## Exercise inputs
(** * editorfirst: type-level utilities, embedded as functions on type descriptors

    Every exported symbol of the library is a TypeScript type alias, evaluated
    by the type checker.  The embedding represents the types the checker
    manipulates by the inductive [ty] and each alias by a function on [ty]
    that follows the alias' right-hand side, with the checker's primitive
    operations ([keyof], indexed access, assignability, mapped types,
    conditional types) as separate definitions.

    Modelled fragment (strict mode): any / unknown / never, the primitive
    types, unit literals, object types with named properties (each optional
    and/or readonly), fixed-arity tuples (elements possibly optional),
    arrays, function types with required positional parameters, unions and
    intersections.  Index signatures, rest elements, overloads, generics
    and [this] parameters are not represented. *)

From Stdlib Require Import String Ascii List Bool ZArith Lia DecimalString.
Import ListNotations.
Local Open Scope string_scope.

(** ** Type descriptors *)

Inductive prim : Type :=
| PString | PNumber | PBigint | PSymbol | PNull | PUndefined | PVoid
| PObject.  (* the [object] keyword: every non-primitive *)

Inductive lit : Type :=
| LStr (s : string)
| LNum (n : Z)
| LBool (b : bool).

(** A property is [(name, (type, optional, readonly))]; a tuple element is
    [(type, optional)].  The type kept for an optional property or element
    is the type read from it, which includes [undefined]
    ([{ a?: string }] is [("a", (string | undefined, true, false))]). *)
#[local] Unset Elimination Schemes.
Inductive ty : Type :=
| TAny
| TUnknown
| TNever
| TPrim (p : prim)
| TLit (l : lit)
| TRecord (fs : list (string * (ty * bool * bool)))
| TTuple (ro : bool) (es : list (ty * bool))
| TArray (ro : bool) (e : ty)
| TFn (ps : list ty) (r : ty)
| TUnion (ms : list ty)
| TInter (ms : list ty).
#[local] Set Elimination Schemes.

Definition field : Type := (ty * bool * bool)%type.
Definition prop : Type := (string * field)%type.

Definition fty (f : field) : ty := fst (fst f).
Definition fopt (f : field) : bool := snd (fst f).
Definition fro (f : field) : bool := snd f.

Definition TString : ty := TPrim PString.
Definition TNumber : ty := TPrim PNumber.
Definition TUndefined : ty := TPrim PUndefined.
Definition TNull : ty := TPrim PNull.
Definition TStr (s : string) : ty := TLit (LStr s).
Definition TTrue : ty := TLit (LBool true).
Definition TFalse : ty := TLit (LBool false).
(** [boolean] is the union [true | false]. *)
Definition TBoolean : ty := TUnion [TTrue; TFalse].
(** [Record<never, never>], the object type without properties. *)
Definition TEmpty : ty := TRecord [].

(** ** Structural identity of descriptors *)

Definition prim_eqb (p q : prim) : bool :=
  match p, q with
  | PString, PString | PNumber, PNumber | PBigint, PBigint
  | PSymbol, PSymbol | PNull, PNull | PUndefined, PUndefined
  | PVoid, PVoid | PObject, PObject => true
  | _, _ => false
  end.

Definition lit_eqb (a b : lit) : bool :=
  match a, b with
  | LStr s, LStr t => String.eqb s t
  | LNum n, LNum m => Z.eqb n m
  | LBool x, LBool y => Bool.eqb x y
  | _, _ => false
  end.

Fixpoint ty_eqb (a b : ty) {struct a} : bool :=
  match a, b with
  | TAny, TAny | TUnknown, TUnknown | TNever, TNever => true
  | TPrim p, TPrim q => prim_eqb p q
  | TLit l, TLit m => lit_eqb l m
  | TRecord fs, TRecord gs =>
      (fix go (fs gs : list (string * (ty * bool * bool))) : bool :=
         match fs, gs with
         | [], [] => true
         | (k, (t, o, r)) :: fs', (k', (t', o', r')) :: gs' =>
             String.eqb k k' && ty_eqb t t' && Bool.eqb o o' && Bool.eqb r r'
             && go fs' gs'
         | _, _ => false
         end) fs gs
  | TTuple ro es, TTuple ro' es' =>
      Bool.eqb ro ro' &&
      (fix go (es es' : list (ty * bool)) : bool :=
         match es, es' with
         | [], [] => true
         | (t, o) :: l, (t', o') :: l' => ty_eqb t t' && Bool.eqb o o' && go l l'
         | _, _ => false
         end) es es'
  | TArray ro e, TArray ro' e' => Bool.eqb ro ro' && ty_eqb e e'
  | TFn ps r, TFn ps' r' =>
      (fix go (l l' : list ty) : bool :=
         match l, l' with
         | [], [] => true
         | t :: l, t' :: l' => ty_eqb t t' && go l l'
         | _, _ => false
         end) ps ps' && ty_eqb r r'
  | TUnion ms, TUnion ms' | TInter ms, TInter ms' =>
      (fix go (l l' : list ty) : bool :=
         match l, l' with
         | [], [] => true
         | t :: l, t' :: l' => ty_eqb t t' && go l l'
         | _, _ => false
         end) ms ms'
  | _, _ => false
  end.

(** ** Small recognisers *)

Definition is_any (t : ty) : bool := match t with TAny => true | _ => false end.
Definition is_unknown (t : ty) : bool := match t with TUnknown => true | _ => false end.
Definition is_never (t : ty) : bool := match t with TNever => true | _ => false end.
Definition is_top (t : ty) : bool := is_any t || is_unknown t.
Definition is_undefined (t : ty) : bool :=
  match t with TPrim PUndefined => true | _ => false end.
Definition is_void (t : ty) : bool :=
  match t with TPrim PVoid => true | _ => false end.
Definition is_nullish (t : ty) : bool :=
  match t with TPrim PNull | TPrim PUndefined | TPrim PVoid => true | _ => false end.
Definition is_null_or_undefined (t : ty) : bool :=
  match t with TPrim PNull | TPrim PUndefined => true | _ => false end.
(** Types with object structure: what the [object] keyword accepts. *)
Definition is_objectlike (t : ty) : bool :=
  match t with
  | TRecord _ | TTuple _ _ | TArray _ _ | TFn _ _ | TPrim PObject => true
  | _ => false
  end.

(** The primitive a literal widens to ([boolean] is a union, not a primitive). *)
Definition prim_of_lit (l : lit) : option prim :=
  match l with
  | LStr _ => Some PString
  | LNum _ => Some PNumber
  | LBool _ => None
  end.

* * *

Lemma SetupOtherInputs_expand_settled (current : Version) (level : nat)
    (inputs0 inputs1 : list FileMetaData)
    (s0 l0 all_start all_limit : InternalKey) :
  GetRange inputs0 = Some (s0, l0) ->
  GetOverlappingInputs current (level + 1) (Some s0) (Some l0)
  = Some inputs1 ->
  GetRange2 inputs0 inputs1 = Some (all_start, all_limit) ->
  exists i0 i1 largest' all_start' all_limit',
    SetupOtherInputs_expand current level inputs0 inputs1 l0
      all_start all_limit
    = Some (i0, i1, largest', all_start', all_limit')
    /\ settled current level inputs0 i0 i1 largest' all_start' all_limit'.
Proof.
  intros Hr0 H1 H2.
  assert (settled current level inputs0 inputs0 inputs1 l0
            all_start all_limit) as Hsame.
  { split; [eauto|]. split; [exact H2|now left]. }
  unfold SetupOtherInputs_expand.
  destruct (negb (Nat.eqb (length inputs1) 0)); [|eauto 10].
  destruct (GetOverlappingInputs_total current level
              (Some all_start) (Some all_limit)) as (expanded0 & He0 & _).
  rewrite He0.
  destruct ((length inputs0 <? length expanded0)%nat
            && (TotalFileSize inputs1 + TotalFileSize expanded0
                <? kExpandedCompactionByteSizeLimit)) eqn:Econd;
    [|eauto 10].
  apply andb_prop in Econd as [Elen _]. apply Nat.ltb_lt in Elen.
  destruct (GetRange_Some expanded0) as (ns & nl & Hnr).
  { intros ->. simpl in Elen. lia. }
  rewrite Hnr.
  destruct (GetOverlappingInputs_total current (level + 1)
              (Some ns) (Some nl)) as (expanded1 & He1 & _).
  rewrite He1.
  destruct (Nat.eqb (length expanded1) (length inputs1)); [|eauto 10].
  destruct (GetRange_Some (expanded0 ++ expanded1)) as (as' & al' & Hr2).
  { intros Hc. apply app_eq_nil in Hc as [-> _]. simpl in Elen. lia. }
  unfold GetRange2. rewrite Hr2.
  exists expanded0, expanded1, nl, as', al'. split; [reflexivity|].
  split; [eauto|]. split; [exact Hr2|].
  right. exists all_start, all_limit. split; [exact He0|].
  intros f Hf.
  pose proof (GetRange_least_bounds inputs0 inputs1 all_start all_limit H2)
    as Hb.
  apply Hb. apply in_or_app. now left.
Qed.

## Task
All that is wanted is the stretch of lines above from the one containing "elements, overloads, generics" through the one containing "is the type", duplicated exactly.

## Solved exercise
    intersections.  Index signatures, rest elements, overloads, generics
    and [this] parameters are not represented. *)

From Stdlib Require Import String Ascii List Bool ZArith Lia DecimalString.
Import ListNotations.
Local Open Scope string_scope.

(** ** Type descriptors *)

Inductive prim : Type :=
| PString | PNumber | PBigint | PSymbol | PNull | PUndefined | PVoid
| PObject.  (* the [object] keyword: every non-primitive *)

Inductive lit : Type :=
| LStr (s : string)
| LNum (n : Z)
| LBool (b : bool).

(** A property is [(name, (type, optional, readonly))]; a tuple element is
    [(type, optional)].  The type kept for an optional property or element
    is the type read from it, which includes [undefined]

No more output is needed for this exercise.